▸ **PROMPT**
Report each line of the entries below that includes "leaves".

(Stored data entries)

*** Block opens ***

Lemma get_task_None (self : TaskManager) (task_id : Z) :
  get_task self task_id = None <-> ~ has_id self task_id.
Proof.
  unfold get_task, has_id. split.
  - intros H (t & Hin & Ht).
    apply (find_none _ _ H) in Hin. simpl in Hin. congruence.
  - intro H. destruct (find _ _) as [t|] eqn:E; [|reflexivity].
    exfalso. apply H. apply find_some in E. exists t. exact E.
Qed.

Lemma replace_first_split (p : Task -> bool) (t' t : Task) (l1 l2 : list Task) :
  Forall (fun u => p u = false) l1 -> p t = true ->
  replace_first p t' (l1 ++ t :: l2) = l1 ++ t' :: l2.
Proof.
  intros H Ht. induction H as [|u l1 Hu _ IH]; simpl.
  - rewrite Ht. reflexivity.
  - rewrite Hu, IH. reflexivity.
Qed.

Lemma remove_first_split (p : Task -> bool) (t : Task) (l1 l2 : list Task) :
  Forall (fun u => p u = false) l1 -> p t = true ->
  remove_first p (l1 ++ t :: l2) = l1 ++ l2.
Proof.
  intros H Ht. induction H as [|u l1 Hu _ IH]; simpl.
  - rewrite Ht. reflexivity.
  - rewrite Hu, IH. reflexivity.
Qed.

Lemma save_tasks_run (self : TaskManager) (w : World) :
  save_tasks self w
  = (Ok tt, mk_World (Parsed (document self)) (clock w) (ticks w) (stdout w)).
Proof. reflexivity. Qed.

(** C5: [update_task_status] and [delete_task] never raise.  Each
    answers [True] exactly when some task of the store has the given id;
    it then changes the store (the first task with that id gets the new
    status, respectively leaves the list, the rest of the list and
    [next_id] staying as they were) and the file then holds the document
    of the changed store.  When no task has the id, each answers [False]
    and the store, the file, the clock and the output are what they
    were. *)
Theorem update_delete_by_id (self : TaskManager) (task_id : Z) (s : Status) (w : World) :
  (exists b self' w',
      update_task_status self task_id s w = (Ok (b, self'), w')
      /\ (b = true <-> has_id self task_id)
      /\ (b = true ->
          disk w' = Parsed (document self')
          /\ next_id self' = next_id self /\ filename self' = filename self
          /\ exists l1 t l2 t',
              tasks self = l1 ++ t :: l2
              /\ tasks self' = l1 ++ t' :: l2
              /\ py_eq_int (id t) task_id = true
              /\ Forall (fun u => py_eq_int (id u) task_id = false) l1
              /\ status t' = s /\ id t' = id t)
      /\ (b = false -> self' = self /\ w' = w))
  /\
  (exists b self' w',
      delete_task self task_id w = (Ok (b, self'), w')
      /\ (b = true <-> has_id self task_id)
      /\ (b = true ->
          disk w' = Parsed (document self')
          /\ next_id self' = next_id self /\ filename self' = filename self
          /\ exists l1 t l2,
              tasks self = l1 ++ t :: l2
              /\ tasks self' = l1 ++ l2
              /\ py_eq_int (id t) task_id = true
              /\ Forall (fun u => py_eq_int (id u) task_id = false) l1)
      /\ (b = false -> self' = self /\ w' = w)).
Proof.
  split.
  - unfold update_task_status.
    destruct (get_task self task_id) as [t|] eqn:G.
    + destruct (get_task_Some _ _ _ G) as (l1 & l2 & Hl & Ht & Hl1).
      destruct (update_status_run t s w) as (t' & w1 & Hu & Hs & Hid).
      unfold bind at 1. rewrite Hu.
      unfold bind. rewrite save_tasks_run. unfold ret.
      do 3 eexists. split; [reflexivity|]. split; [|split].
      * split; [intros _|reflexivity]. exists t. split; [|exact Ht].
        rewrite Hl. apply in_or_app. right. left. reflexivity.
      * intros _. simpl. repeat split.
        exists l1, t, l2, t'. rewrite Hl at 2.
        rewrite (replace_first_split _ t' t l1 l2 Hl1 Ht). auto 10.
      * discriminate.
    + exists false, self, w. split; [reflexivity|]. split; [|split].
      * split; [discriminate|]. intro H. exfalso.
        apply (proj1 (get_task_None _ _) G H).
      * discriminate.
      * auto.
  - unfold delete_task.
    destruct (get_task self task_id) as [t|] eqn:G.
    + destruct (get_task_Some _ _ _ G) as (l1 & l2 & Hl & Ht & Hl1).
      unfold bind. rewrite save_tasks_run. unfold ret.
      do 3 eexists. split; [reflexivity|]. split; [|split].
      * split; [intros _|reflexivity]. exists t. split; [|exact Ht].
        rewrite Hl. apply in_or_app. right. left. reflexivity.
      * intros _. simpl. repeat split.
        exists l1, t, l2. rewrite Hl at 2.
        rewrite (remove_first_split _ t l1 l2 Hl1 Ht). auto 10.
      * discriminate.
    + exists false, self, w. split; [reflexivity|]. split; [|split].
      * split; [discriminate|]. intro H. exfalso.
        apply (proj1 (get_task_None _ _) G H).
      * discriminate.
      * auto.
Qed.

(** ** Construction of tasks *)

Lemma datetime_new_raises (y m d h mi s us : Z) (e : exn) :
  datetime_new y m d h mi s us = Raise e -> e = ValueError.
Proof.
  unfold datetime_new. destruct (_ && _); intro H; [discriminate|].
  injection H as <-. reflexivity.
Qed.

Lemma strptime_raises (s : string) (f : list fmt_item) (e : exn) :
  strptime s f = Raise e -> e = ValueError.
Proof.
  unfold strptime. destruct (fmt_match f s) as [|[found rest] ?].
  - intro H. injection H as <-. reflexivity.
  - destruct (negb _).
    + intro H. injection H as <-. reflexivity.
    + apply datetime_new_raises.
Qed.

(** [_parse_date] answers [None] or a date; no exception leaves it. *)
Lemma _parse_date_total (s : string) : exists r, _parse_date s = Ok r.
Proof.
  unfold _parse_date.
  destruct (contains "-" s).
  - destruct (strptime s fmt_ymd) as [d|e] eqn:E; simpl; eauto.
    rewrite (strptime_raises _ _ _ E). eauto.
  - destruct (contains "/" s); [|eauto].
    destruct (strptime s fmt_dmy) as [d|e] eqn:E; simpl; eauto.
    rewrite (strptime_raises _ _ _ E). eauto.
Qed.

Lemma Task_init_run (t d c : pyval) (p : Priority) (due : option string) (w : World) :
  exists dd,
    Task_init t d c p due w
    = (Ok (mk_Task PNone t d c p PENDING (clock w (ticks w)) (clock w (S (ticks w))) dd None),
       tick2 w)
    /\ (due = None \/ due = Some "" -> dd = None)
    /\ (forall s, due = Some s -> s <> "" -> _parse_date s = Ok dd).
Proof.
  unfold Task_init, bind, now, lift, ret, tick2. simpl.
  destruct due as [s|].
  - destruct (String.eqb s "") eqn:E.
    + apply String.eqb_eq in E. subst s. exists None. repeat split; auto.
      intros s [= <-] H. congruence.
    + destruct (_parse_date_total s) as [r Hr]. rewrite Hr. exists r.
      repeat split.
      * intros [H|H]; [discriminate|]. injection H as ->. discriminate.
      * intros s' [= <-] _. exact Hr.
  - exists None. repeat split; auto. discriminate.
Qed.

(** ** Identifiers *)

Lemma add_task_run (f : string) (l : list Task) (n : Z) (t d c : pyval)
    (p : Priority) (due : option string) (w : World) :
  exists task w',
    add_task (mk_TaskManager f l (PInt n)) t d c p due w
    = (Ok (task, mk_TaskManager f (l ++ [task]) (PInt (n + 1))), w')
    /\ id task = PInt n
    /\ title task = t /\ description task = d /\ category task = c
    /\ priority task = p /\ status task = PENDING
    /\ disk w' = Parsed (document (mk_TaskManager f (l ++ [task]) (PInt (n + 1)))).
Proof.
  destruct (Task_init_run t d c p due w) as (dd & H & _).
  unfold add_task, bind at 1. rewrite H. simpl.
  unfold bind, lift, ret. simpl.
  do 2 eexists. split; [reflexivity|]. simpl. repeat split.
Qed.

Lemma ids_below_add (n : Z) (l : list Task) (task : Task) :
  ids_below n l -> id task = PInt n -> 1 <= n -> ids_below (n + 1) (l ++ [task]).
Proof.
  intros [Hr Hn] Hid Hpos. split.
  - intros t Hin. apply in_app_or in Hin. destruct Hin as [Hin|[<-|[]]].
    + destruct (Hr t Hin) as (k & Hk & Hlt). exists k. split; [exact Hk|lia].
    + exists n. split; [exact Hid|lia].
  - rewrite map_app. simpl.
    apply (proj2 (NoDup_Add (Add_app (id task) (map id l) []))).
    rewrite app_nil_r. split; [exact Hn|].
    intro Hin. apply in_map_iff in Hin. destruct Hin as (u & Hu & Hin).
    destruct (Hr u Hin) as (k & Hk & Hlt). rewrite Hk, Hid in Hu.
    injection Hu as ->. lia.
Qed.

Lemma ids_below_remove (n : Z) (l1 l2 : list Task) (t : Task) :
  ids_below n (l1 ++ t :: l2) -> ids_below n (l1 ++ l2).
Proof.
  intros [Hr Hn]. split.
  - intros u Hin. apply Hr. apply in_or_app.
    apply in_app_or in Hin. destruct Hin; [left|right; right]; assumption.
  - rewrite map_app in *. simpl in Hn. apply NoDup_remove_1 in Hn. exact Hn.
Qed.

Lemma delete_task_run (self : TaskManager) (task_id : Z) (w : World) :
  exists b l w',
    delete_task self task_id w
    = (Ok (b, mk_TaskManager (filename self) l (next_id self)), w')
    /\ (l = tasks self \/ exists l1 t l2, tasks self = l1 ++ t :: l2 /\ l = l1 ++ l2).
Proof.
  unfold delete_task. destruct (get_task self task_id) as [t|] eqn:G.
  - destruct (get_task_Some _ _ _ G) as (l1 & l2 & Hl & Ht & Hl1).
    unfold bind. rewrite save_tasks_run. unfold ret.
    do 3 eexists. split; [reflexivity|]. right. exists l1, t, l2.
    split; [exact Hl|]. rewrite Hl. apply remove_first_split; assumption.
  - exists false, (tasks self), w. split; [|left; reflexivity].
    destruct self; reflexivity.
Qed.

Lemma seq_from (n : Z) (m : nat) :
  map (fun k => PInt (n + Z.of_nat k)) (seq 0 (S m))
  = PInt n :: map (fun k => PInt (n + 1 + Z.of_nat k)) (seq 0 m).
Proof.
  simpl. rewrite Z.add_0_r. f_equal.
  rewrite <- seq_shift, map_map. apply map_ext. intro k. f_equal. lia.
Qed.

*** Block closes ***

▸ **SOLUTION**
    status, respectively leaves the list, the rest of the list and
(** [_parse_date] answers [None] or a date; no exception leaves it. *)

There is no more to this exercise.